Structure, function, and regulation of amidophosphoribosyltransferase from prokaryotes.

Recent studies on the structure, function and regulation of amidophosphoribosyltransferase from E. coli and B. subtilis are reviewed and these properties compared with those of the enzyme from eukaryotes. The availability of large amounts of stable enzyme from the two microbial sources has facilitated the recent studies. The enzyme subunits from E. coli and B. subtilis are of similar size, 56, 395 and approximately 50,000, respectively. Catalytic properties and patterns for allosteric inhibition are similar but not identical. There are two major differences between these enzymes. In contrast to the enzyme from E. coli, B. subtilis amidophosphoribosyltransferase contains an essential Fe-S center.

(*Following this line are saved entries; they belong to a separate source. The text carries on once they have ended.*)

Ltac solve_setter :=
  match goal with
  | |- @Setter ?R ?T ?proj =>
    let e := constr:(ltac:(typeclasses eauto) : Eta R) in
    let e := eval unfold eta in e in
    let e := eval red in e in
    let p := (eval pattern proj in e) in
    match p with
    | ?f _ =>
      let t := constr:(fun (g : T -> T) => f (fun r => g (proj r))) in
      let t := eval cbv beta in t in
      exact t
    end
  end.
#[global] Hint Extern 1 (Setter _) => solve_setter : typeclass_instances.

Declare Scope upd_scope.
Notation "r <| f := v |>" := (set f (fun _ => v) r)
  (at level 12, left associativity, f constr at level 60, v at level 200,
   format "r  <| f  :=  v |>") : upd_scope.
Notation "r <| f ::= g |>" := (set f g r)
  (at level 12, left associativity, f constr at level 60, g at level 200,
   format "r  <| f  ::=  g |>") : upd_scope.
Open Scope upd_scope.

(** ** Python values

    Arguments and JSON payloads whose type the code inspects at run time
    ([type(x) is int], [isinstance(x, str)], ...).  A dictionary keeps its
    insertion order; [POther] stands for any type the code rejects by its
    default branch, and carries the type's name. *)

Inductive pyval :=
  | PNone
  | PBool (b : bool)
  | PInt (z : Z)
  | PStr (s : string)
  | PList (l : list pyval)
  | PDict (d : list (pyval * pyval))
  | POther (tyname : string).

(** Induction on a value and everything nested in its lists and dictionaries. *)
Lemma pyval_nested_ind (P : pyval -> Prop) :
  P PNone -> (forall b, P (PBool b)) -> (forall z, P (PInt z)) -> (forall s, P (PStr s)) ->
  (forall l, Forall P l -> P (PList l)) ->
  (forall d, Forall (fun kv => P kv.2) d -> P (PDict d)) ->
  (forall n, P (POther n)) -> forall v, P v.
Proof.
  intros HN HB HI HS HL HD HO. fix IH 1. intros [| | | |l|d|].
  - done.
  - apply HB.
  - apply HI.
  - apply HS.
  - apply HL. induction l; constructor; [apply IH|assumption].
  - apply HD. induction d as [|[k x] d IHd]; constructor; [apply IH|assumption].
  - apply HO.
Qed.

Section ListEqb.
Context {A : Type} (eqb : A -> A -> bool).
Fixpoint list_eqb (l1 l2 : list A) : bool :=
  match l1, l2 with
  | [], [] => true
  | x :: l1, y :: l2 => eqb x y && list_eqb l1 l2
  | _, _ => false
  end.
End ListEqb.

(** Structural equality of values, keys included. *)
Fixpoint pyval_eqb (v w : pyval) : bool :=
  match v, w with
  | PNone, PNone => true
  | PBool a, PBool b => Bool.eqb a b
  | PInt a, PInt b => Z.eqb a b
  | PStr a, PStr b => String.eqb a b
  | PList l1, PList l2 => list_eqb pyval_eqb l1 l2
  | PDict d1, PDict d2 =>
    list_eqb (fun x y => pyval_eqb x.1 y.1 && pyval_eqb x.2 y.2) d1 d2
  | POther a, POther b => String.eqb a b
  | _, _ => false
  end.

Lemma list_eqb_eq {A} (eqb : A -> A -> bool) l1 l2 :
  Forall (fun x => forall y, eqb x y = true <-> x = y) l1 ->
  list_eqb eqb l1 l2 = true <-> l1 = l2.
Proof.
  intros H. revert l2. induction H as [|x l1 Hx Hl IH]; intros [|y l2]; simpl; try done.
  rewrite andb_true_iff, Hx, IH. naive_solver.
Qed.

(** Induction on a value, its elements, and the keys and values of its dictionaries. *)
Lemma pyval_deep_ind (P : pyval -> Prop) :
  P PNone -> (forall b, P (PBool b)) -> (forall z, P (PInt z)) -> (forall s, P (PStr s)) ->
  (forall l, Forall P l -> P (PList l)) ->
  (forall d, Forall (fun kv => P kv.1 /\ P kv.2) d -> P (PDict d)) ->
  (forall n, P (POther n)) -> forall v, P v.
Proof.
  intros HN HB HI HS HL HD HO. fix IH 1. intros [| | | |l|d|].
  - done.
  - apply HB.
  - apply HI.
  - apply HS.
  - apply HL. induction l; constructor; [apply IH|assumption].
  - apply HD. induction d as [|[k x] d IHd]; constructor; [split; apply IH|assumption].
  - apply HO.
Qed.

Lemma pyval_eqb_eq v w : pyval_eqb v w = true <-> v = w.
Proof.
  revert w. induction v as [|b|z|s|l IH|d IH|n] using pyval_deep_ind; intros [] ; simpl;
    try (split; [done|congruence]); try done.
  - rewrite Bool.eqb_true_iff. naive_solver.
  - rewrite Z.eqb_eq. naive_solver.
  - rewrite String.eqb_eq. naive_solver.
  - rewrite list_eqb_eq by done. naive_solver.
  - rewrite list_eqb_eq; [naive_solver|]. rewrite Forall_forall in *. intros [k x] Hx [k' x'].
    destruct (IH _ Hx) as [Hk Hv]. simpl in *. rewrite andb_true_iff, Hk, Hv. naive_solver.
  - rewrite String.eqb_eq. naive_solver.
Qed.

#[global] Instance pyval_eq_dec : EqDecision pyval.
Proof.
  intros v w. destruct (pyval_eqb v w) eqn:E.
  - left. by apply pyval_eqb_eq.
  - right. intros ->. rewrite (proj2 (pyval_eqb_eq w w) eq_refl) in E. done.
Defined.

(** ** Exceptions, results and the store-passing monad

    An operation threads a store [S] and either returns or raises.  A raise keeps
    the writes made so far, as Python does; [atomic] is
    [transaction.atomic]: it restores the store it started from. *)

Inductive exn :=
  | ValidationError (msg : string)
  | PermissionDenied (msg : string)
  | ValueError (msg : string)
  | TypeError (msg : string)
  | KeyError (key : string)
  | IntegrityError (constraint : string)
  | DoesNotExist (model : string)
  | MultipleObjectsReturned (model : string)
  | AttributeError
  | DatabaseError (msg : string)
  | EvidenceConflict
  | ImproperlyConfigured
  | ClientError (msg : string)
  | AnnouncementConflict
  | RegistrationConflict
  | ArithmeticError (msg : string)
  | BillError (msg : string)
  | BillVoidedError
  | BillReferenceError
  | BillActorError
  | PhotoRejected (msg : string)
  | PhotoVersionMissing
  | FaceQualityError (code : string)
  | FaceEmbedderUnavailable (msg : string)
  | EmbeddingDecryptionError
  | PlateFormatError
  | PlateAlreadyRegistered
  | ReviewNotPermitted
  | ReviewNotPossible (msg : string)
  | GateAuthenticationFailed
  | GateCredentialRevoked
  | GateCredentialExpired
  | ReportClientRefConflict
  | DocumentUploadRejected (reason : string)
  | DocumentUploadQuarantined (reason : string)
  | DocumentStorageError (msg : string)
  | DocumentIntegrityError (msg : string)
  | Http404
  | NotFound (detail : string)
  | AuthenticationFailed
  | Throttled
  | OccupancySelectionRequired
  | ApiValidationError (detail : string)
  | ClientRefConflict.

#[global] Instance exn_eq_dec : EqDecision exn.
Proof. solve_decision. Defined.

Inductive result (A : Type) :=
  | Ok (a : A)
  | Err (e : exn).
Arguments Ok {A} a.
Arguments Err {A} e.

#[global] Instance result_ret : MRet result := fun A a => Ok a.
#[global] Instance result_bind : MBind result := fun A B f r =>
  match r with Ok a => f a | Err e => Err e end.

Lemma result_bind_Ok {A B} (f : A -> result B) (r : result A) b :
  r ≫= f = Ok b <-> exists a, r = Ok a /\ f a = Ok b.
Proof. destruct r; simpl; naive_solver. Qed.

(** [[f(x) for x in l]], stopping at the first exception. *)
Section RMap.
Context {A B : Type} (f : A -> result B).
Fixpoint rmap (l : list A) : result (list B) :=
  match l with
  | [] => Ok []
  | x :: l => y ← f x; ys ← rmap l; Ok (y :: ys)
  end.
End RMap.

Definition M (S A : Type) : Type := S -> result A * S.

In addition, the enzyme from B. subtilis but not E. coli is inactivated in stationary phase by an oxygen-dependent mechanism which appears to have regulatory significance. As a consequence of the Fe-S center B. subtilis amidophosphoribosyltransferase is oxygen-sensitive in vitro. Amidophosphoribosyltransferase from mammalian sources is similar to the B. subtilis enzyme in its oxygen-sensitivity which may result from an Fe-S center. The amino acid sequence of E. coli amidophosphoribosyltransferase was deduced from the DNA sequence of the purF structural gene. The primary translation product contains 504 amino acid residues. Met-1 is removed by processing leaving an NH2-terminal cysteine residue. The NH2-terminal cysteine was specifically alkylated by the glutamine affinity analog 6-diazo-5-oxonorleucine and is thus identified as the cysteine residue involved in formation of the glutaminyl-enzyme covalent intermediate. The mechanism for glutamine utilization appears identical to other glutamine amido-transferases. Sequence homology was not detected in the glutamine amide transfer domains of E. coli anthranilate synthase and amidophosphoribosyltransferase.